She scoffed. “You could say that.”

“It’s Nazis, isn’t it.”

“Smitty. You know I can’t give you details.”

“It’s definitely Nazis.”

“I didn’t confirm that!”

“You know what, Syl? You don’t have to fight ‘em alone.”

She sat straight up. “I have Hans, you know.”

“Not good enough. We’re comin’ out there.”

“NO.” Sylvia put the receiver close to her mouth. “No, no, no. You cannot just…come out here. This is…you can’t just join a CIA mission.”

“Do you remember who you’re talkin’ to? You really think we’re gonna hear about Nazis in America and just sit on our asses?”

“What about Alain’s class?”

“Non-religious autumn break,” Alain piped up from Utivich’s shoulder.

“Well….shit, we only have the couch here. I don’t think it folds out.”

“We slept on the ground in France.”

Sylvia sighed, hard. “I don’t know what to say.”

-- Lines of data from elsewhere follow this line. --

(** * ICE TestPortal integration: token lifecycle and access-code exchange

    A shallow embedding of the serverless backend
    ([src/lib/tokens.ts], [src/lib/secrets.ts], [src/lib/testportal.ts],
    [src/handlers/requestToken.ts], [src/handlers/getAccessCode.ts]).

    The Lambda code is asynchronous TypeScript talking to DynamoDB, Secrets
    Manager and the TestPortal HTTP API.  Every [await] is modelled as a
    step of a small monad that threads the state of the outside world,
    may throw a JavaScript exception, and records the calls that leave the
    process.  Console output is not part of the model, except where the
    evaluation of a logged expression can itself throw. *)

From Stdlib Require Import Ascii String ZArith Lia.
From stdpp Require Import gmap strings pretty.

Local Open Scope string_scope.
Set Warnings "-register-all".

(** ** JavaScript values *)

(** Values as [JSON.parse] or an SDK hands them to the code, plus
    [undefined].  Numbers only matter to this program through [typeof] and
    truthiness, so they are integers here. *)
Inductive JSValue : Type :=
| JUndefined
| JNull
| JBool (b : bool)
| JNum (n : Z)
| JStr (s : string)
| JArr (items : list JSValue)
| JObj (fields : list (string * JSValue)).

(** [!!v] *)
Definition truthy (v : JSValue) : bool :=
  match v with
  | JUndefined | JNull => false
  | JBool b => b
  | JNum n => negb (n =? 0)%Z
  | JStr s => negb (String.eqb s "")
  | JArr _ | JObj _ => true
  end.

Definition typeof (v : JSValue) : string :=
  match v with
  | JUndefined => "undefined"
  | JNull => "object"
  | JBool _ => "boolean"
  | JNum _ => "number"
  | JStr _ => "string"
  | JArr _ | JObj _ => "object"
  end.

(** [a || b] *)
Definition js_or (a b : JSValue) : JSValue := if truthy a then a else b.

(** Own property of an object literal; a key that occurs twice keeps its
    last value, as in [JSON.parse]. *)
Fixpoint field (k : string) (fs : list (string * JSValue)) : option JSValue :=
  match fs with
  | [] => None
  | (k', v) :: rest =>
      match field k rest with
      | Some v' => Some v'
      | None => if String.eqb k k' then Some v else None
      end
  end.

(** Thrown values: an [Error] instance with its [name] and [message], or
    anything else. *)
Inductive Exn : Type :=
| JsError (name message : string)
| JsNonError.

Inductive Outcome (A : Type) : Type :=
| Returns (a : A)
| Throws (e : Exn).
Arguments Returns {A} a.
Arguments Throws {A} e.

Definition TypeError_null_property (v : JSValue) (k : string) : Exn :=
  JsError "TypeError"
    ("Cannot read properties of "
       ++ match v with JNull => "null" | _ => "undefined" end
       ++ " (reading '" ++ k ++ "')").
Definition TypeError_not_a_function : Exn :=
  JsError "TypeError" "accessCode.substring is not a function".
Definition RangeError_invalid_time : Exn :=
  JsError "RangeError" "Invalid time value".

(** [v.k] for the property names this program reads ([token], [testId],
    [apiKey], [api_key], [accessCodes], [accessCode], [access_code],
    [code]): none of them is a built-in property of strings, numbers,
    booleans or arrays.  Reading a property of [null] or [undefined]
    throws. *)
Definition get_prop (v : JSValue) (k : string) : Outcome JSValue :=
  match v with
  | JUndefined | JNull => Throws (TypeError_null_property v k)
  | JObj fs => Returns (default JUndefined (field k fs))
  | _ => Returns JUndefined
  end.

(** [v?.k] *)
Definition get_prop_opt (v : JSValue) (k : string) : JSValue :=
  match v with
  | JObj fs => default JUndefined (field k fs)
  | _ => JUndefined
  end.

(** [v?.[0]] : first element of an array, first character of a string,
    property ["0"] of an object. *)
Definition get_first_opt (v : JSValue) : JSValue :=
  match v with
  | JArr (x :: _) => x
  | JStr (String c _) => JStr (String c "")
  | JObj fs => default JUndefined (field "0" fs)
  | _ => JUndefined
  end.

(** [JSON.parse] and [JSON.stringify] are the runtime's; the handlers are
    verified for any implementation of them.  [None] is a [SyntaxError]. *)
Class JSON : Type := {
  JSON_parse : string -> option JSValue;
  JSON_stringify : JSValue -> string
}.

(** ** The outside world *)

(** Token record structure stored in DynamoDB.  The read path casts the
    stored item to this shape without checking it, so the two numeric
    attributes are kept as what [ToNumber] makes of them: [Some z] for a
    number, [None] for [NaN] (attribute absent or not numeric). *)
Record TokenRecord : Type := {
  token : string;
  ttl : option Z;
  createdAt : option Z
}.

Record FetchRequest : Type := {
  url : string;
  method : string;
  req_headers : list (string * JSValue);
  req_body : string
}.

(** A [fetch] response: [text()] and [json()] read the body and may fail. *)
Record Response : Type := {
  status : Z;
  statusText : string;
  text : Outcome string;
  json : Outcome JSValue
}.

(** [response.ok] *)
Definition ok (r : Response) : bool :=
  (200 <=? status r)%Z && (status r <=? 299)%Z.

Record World : Type := {
  (** [Date.now()], milliseconds since the epoch *)
  Date_now : Z;
  (** the values [crypto.randomUUID()] yields, and how many were drawn *)
  uuid_source : nat -> string;
  uuid_drawn : nat;
  (** [process.env] *)
  env : gmap string string;
  (** the DynamoDB tokens table; [Some e] when the service call fails *)
  table : gmap string TokenRecord;
  dynamo_fault : option Exn;
  (** Secrets Manager: [SecretString] of a secret, or the error thrown *)
  secretsManager : string -> Outcome (option string);
  (** the module-level [secretsCache] of this Lambda container *)
  secretsCache : gmap string string;
  (** the TestPortal API as seen through [fetch] *)
  provider : FetchRequest -> Outcome Response
}.

Definition set_table (t : gmap string TokenRecord) (w : World) : World :=
  {| Date_now := Date_now w; uuid_source := uuid_source w;
     uuid_drawn := uuid_drawn w; env := env w; table := t;
     dynamo_fault := dynamo_fault w; secretsManager := secretsManager w;
     secretsCache := secretsCache w; provider := provider w |}.

Definition set_secretsCache (c : gmap string string) (w : World) : World :=
  {| Date_now := Date_now w; uuid_source := uuid_source w;
     uuid_drawn := uuid_drawn w; env := env w; table := table w;
     dynamo_fault := dynamo_fault w; secretsManager := secretsManager w;
     secretsCache := c; provider := provider w |}.

Definition set_uuid_drawn (n : nat) (w : World) : World :=
  {| Date_now := Date_now w; uuid_source := uuid_source w;
     uuid_drawn := n; env := env w; table := table w;
     dynamo_fault := dynamo_fault w; secretsManager := secretsManager w;
     secretsCache := secretsCache w; provider := provider w |}.

Definition set_Date_now (ms : Z) (w : World) : World :=
  {| Date_now := ms; uuid_source := uuid_source w;
     uuid_drawn := uuid_drawn w; env := env w; table := table w;
     dynamo_fault := dynamo_fault w; secretsManager := secretsManager w;
     secretsCache := secretsCache w; provider := provider w |}.

Definition set_secretsManager (sm : string -> Outcome (option string))
    (w : World) : World :=
  {| Date_now := Date_now w; uuid_source := uuid_source w;
     uuid_drawn := uuid_drawn w; env := env w; table := table w;
     dynamo_fault := dynamo_fault w; secretsManager := sm;
     secretsCache := secretsCache w; provider := provider w |}.

(** Calls that leave the process. *)
Inductive Event : Type :=
| DynamoGet (key : string)
| DynamoPut (item : TokenRecord)
| SecretsManagerGet (secretId : string)
| ProviderFetch (req : FetchRequest).

Definition is_store_call (e : Event) : bool :=
  match e with DynamoGet _ | DynamoPut _ => true | _ => false end.

Definition is_provider_call (e : Event) : bool :=
  match e with ProviderFetch _ => true | _ => false end.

“They had someone break into your place,” Utivich said. “They got people in New York then, Syl. This is a coast-to-coast operation, whatever it is. ”

“You’re right. Oh god.”

“You know we didn’t go through what we did in Paris to let that shit happen again. At home.”

“I know….Shit. I guess I’ll see you soon?”

“We’ll leave tomorrow.” A little crackle of static. “Love you, Syl.”

“I also love you,” said Alain.

“What the hell do I say to Hans?” she asked.

“Tell him we love him, too.” Then with a click, the call ended.

\--------------------------------------------------------------

Sylvia was still buzzing from the call hours later, as Hans brought the Oldsmobile to a stop in front of a friendly-looking Craftsman house.

She watched him smoothly shift into reverse, his leather-gloved hands as sure as always as he parallel parked, adjusted the angle, then cut the engine.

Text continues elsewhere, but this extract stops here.